Task input -
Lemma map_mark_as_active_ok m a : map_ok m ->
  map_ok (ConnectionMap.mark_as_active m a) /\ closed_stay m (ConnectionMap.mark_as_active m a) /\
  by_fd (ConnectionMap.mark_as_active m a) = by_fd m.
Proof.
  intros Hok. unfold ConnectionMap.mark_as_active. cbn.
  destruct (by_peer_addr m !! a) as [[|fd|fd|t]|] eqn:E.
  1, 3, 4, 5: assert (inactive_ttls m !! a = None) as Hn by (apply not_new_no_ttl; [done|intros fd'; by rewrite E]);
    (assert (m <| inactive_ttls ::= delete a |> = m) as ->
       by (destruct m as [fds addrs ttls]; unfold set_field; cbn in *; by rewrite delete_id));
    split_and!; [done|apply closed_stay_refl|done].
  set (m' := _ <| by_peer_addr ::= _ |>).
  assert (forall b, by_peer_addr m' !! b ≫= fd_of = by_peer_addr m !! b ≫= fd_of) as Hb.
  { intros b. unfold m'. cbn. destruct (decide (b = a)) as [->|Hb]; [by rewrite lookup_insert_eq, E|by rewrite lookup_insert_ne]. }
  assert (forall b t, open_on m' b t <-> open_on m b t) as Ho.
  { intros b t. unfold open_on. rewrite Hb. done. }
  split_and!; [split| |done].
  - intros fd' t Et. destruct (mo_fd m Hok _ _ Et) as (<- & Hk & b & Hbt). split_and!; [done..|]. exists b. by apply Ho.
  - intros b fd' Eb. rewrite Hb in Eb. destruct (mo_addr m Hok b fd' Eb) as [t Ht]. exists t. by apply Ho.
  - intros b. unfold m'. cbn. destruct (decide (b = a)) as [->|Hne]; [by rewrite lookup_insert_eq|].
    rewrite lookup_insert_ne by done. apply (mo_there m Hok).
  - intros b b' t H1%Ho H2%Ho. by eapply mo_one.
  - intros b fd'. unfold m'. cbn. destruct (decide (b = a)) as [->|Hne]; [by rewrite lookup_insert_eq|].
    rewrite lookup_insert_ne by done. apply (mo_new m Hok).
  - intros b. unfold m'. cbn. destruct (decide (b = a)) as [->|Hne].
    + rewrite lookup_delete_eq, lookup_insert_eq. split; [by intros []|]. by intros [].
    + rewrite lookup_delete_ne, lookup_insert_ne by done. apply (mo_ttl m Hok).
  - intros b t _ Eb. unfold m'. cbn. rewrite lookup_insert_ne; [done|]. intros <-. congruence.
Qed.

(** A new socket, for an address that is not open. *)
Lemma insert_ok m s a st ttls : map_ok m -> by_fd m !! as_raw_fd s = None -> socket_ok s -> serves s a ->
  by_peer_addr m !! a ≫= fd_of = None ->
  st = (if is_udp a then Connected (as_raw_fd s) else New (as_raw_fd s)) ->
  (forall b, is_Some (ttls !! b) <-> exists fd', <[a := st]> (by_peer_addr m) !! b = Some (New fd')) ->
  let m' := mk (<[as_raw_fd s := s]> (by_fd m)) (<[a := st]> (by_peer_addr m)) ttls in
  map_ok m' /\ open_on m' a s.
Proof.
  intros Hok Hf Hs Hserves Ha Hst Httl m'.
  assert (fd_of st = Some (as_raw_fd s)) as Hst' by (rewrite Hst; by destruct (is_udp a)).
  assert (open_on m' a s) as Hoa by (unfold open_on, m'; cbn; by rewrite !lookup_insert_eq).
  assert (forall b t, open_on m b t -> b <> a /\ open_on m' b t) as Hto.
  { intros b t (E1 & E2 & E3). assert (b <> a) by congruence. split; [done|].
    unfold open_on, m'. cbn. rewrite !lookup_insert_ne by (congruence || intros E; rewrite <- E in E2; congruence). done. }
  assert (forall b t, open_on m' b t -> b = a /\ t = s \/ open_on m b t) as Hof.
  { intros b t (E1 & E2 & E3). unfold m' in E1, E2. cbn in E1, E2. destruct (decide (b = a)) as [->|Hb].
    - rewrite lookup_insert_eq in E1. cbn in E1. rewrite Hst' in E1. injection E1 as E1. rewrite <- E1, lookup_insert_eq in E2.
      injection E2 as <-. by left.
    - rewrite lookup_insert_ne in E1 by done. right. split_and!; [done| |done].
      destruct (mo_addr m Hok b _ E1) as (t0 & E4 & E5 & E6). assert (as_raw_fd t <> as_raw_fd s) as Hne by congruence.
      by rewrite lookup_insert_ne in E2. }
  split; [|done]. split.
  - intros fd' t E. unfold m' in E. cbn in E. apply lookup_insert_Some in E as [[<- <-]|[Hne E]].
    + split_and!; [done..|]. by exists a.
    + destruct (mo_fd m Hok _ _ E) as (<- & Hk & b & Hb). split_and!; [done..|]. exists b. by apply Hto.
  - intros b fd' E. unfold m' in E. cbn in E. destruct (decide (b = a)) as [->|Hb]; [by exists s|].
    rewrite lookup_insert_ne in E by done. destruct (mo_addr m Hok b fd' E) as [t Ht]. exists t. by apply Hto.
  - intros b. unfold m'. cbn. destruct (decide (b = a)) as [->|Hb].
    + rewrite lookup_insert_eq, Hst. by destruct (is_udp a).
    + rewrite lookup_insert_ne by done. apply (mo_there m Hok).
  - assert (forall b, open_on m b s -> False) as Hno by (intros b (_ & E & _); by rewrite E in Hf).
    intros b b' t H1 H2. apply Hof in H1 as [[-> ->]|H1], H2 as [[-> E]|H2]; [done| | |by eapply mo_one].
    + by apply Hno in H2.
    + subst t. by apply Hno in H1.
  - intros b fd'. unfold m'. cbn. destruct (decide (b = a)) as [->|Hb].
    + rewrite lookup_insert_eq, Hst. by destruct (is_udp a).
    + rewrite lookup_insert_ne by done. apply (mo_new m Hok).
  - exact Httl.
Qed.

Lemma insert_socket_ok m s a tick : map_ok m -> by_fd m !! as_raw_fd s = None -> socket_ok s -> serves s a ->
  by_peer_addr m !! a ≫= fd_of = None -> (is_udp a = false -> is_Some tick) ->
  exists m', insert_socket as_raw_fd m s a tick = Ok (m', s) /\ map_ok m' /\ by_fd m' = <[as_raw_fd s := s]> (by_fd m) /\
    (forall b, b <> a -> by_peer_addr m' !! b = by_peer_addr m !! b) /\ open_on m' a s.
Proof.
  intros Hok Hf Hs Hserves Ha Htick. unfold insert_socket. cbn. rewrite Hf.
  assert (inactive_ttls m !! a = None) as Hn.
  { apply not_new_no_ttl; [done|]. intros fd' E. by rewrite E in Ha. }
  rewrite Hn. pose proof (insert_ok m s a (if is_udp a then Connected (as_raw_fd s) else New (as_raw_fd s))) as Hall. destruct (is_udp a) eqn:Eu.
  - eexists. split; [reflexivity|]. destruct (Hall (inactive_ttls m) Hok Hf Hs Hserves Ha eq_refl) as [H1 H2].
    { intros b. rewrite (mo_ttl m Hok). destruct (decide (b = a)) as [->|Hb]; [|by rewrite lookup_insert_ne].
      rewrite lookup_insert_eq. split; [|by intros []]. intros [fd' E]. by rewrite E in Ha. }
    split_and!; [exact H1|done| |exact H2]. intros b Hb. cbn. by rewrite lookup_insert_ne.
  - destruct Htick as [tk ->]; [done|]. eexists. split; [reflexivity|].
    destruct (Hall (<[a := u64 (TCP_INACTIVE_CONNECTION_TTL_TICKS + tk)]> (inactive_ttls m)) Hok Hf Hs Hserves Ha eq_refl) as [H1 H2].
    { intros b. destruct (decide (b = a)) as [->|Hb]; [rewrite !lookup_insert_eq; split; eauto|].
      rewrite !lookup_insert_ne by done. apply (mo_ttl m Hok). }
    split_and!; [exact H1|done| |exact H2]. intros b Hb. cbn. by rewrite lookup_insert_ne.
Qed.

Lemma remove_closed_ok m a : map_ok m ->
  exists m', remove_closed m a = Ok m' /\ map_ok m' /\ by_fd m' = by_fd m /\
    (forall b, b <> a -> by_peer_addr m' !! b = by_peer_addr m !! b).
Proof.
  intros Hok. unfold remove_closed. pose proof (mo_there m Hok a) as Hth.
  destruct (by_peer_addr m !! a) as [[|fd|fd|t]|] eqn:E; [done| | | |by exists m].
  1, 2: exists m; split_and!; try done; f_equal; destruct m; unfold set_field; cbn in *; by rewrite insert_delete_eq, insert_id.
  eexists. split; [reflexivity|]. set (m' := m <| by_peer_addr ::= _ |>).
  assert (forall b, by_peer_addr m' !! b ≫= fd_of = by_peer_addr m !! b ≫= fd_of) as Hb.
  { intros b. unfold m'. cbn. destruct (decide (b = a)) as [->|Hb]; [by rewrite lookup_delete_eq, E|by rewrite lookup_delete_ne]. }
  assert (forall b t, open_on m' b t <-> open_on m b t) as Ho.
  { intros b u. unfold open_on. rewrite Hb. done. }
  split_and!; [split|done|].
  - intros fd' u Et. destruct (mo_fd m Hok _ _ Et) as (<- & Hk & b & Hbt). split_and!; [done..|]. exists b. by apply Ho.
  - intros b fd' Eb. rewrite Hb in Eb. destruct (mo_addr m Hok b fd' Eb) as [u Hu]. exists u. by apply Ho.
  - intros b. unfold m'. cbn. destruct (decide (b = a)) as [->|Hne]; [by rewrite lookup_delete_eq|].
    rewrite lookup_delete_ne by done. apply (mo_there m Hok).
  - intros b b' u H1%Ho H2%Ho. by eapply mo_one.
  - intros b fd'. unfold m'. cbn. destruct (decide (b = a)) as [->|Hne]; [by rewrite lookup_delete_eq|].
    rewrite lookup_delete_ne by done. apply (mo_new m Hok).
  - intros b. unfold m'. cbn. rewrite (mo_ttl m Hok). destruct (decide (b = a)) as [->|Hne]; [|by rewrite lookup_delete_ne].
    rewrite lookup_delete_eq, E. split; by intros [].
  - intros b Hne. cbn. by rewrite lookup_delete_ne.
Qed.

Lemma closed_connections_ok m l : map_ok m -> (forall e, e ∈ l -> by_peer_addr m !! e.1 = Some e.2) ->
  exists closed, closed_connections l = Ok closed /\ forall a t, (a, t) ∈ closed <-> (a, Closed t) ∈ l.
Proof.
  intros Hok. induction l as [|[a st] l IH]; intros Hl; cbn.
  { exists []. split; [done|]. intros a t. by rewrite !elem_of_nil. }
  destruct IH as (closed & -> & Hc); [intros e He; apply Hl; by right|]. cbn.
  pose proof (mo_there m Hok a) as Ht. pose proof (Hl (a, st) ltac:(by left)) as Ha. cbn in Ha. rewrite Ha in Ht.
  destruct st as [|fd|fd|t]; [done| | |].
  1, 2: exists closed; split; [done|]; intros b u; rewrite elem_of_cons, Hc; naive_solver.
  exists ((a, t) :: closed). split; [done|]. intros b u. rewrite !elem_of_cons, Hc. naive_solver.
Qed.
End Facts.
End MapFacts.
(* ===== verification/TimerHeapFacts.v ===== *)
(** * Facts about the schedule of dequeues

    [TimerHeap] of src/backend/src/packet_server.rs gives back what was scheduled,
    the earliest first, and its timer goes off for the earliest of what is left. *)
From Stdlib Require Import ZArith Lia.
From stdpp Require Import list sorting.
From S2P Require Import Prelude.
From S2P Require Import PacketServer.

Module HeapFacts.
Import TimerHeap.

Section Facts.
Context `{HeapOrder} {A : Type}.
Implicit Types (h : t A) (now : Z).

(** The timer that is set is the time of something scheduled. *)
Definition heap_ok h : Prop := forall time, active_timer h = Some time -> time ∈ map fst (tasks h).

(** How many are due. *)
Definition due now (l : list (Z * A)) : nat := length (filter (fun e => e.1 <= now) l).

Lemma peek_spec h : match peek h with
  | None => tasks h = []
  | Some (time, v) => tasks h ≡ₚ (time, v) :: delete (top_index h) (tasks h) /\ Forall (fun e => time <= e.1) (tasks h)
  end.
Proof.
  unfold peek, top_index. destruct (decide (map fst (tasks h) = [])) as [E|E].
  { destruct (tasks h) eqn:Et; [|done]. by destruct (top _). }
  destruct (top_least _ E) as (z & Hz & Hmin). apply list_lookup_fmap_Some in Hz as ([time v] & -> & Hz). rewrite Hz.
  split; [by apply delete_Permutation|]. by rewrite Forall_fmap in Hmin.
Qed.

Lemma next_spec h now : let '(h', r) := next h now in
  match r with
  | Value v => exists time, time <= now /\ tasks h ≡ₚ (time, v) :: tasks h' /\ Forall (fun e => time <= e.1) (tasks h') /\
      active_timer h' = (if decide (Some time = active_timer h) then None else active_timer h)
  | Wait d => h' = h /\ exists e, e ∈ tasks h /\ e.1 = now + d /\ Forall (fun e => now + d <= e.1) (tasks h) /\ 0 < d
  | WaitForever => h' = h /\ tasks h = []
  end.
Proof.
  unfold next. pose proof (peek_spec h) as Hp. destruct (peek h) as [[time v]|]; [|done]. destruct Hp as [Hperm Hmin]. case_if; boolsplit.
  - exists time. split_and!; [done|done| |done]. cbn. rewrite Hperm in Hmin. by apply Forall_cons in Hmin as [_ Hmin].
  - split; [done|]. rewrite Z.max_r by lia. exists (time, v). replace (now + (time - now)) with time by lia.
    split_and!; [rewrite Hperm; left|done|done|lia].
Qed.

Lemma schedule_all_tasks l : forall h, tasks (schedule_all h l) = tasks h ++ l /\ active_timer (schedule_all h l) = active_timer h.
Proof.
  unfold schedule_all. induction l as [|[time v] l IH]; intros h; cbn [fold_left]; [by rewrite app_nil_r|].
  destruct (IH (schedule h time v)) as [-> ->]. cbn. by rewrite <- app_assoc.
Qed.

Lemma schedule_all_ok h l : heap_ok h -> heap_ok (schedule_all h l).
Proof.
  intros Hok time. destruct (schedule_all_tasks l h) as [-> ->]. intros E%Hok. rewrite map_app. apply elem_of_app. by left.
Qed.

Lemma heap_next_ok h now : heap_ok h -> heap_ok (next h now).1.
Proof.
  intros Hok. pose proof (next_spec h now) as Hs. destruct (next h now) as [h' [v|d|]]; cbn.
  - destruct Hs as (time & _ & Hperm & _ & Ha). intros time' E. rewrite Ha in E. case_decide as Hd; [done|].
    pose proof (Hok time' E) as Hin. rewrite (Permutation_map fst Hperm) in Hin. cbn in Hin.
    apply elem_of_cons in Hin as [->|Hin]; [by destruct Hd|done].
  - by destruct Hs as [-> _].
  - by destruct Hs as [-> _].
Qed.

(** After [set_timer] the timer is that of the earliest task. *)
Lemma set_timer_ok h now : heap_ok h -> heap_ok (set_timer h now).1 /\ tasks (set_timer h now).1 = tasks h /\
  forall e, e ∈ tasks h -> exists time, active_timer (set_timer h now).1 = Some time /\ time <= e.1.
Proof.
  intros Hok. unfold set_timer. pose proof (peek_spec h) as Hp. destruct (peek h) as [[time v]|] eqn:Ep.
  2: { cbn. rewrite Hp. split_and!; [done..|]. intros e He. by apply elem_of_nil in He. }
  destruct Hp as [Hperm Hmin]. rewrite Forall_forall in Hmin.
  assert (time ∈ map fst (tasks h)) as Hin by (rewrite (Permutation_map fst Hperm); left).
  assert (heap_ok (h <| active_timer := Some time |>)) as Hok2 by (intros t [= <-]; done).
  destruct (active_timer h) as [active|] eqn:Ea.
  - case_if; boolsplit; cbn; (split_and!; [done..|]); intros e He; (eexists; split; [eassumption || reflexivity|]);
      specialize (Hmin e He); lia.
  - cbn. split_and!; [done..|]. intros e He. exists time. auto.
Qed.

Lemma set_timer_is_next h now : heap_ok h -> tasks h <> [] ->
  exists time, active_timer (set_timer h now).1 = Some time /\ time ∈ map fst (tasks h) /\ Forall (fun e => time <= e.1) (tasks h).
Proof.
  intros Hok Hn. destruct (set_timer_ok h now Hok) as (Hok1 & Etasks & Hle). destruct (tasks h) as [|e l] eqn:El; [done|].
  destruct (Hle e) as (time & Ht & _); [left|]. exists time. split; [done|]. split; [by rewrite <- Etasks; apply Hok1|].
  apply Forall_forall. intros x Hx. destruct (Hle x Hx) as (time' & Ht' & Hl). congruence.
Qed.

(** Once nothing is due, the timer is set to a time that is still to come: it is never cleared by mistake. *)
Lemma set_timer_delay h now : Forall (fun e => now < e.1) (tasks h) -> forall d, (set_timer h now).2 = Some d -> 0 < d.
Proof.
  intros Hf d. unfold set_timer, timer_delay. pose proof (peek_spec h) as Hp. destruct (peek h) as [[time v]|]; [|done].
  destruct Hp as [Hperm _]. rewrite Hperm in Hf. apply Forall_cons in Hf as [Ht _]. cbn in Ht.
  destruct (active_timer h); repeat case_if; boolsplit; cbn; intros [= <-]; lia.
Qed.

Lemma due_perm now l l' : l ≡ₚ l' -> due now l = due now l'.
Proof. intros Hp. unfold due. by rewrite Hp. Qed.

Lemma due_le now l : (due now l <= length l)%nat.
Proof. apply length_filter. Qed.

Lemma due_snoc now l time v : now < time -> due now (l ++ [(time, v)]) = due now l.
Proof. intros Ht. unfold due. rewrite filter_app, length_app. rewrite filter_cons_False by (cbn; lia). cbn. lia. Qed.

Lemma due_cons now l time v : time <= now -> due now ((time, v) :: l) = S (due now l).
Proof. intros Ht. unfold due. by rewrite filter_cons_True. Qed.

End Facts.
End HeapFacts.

Required action - Which lines in the material above include the string "Hserves"? Pull them out.

Solution -
  intros Hok Hf Hs Hserves Ha Hst Httl m'.
  intros Hok Hf Hs Hserves Ha Htick. unfold insert_socket. cbn. rewrite Hf.
  - eexists. split; [reflexivity|]. destruct (Hall (inactive_ttls m) Hok Hf Hs Hserves Ha eq_refl) as [H1 H2].
    destruct (Hall (<[a := u64 (TCP_INACTIVE_CONNECTION_TTL_TICKS + tk)]> (inactive_ttls m)) Hok Hf Hs Hserves Ha eq_refl) as [H1 H2].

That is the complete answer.